(** [others.iter_mut().all(|docset| docset.seek_into_the_danger_zone(target))]. *)
Fixpoint all_danger {S} `{DocSet S} (docsets : list S) (target : Z) : out (list S * bool) :=
  match docsets with
  | [] => Ret ([], true)
  | docset :: rest =>
      '(docset, found) ← seek_into_the_danger_zone docset target;
      if found : bool then '(rest, r) ← all_danger rest target; Ret (docset :: rest, r)
      else Ret (docset :: rest, false)
  end.

Section Methods.
Context {A B : Type} `{DocSet A} `{DocSet B}.

Definition with_docsets (x : Intersection A B) (l r : A) (o : list B) : Intersection A B :=
  {| left := l; right := r; others := o; num_docs := num_docs x |}.

(** One turn of the two nested loops of [advance]: from the top of the inner
    loop to the next time the code is there. *)
Definition advance_step (st : Intersection A B * Z) : out ((Intersection A B * Z) + (Intersection A B * Z)) :=
  let '(x, candidate) := st in
  '(r, found) ← seek_into_the_danger_zone (right x) candidate;
  if negb found then
    let right_doc := doc r in
    '(l, candidate) ← (if as_u32 (candidate + 100) <? right_doc then seek (left x) right_doc else advance (left x));
    let x := with_docsets x l r (others x) in
    if candidate =? TERMINATED then Ret (inr (x, TERMINATED)) else Ret (inl (x, candidate))
  else
    '(o, all) ← all_danger (others x) candidate;
    if all : bool then Ret (inr (with_docsets x (left x) r o, candidate))
    else '(l, candidate) ← advance (left x); Ret (inl (with_docsets x l r o, candidate)).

- - - -

Aim of the task :: Only the lines from the one containing "if negb found then" through the last line of the records belong in the answer, each written out exactly.

Exercise response ::
  if negb found then
    let right_doc := doc r in
    '(l, candidate) ← (if as_u32 (candidate + 100) <? right_doc then seek (left x) right_doc else advance (left x));
    let x := with_docsets x l r (others x) in
    if candidate =? TERMINATED then Ret (inr (x, TERMINATED)) else Ret (inl (x, candidate))
  else
    '(o, all) ← all_danger (others x) candidate;
    if all : bool then Ret (inr (with_docsets x (left x) r o, candidate))
    else '(l, candidate) ← advance (left x); Ret (inl (with_docsets x l r o, candidate)).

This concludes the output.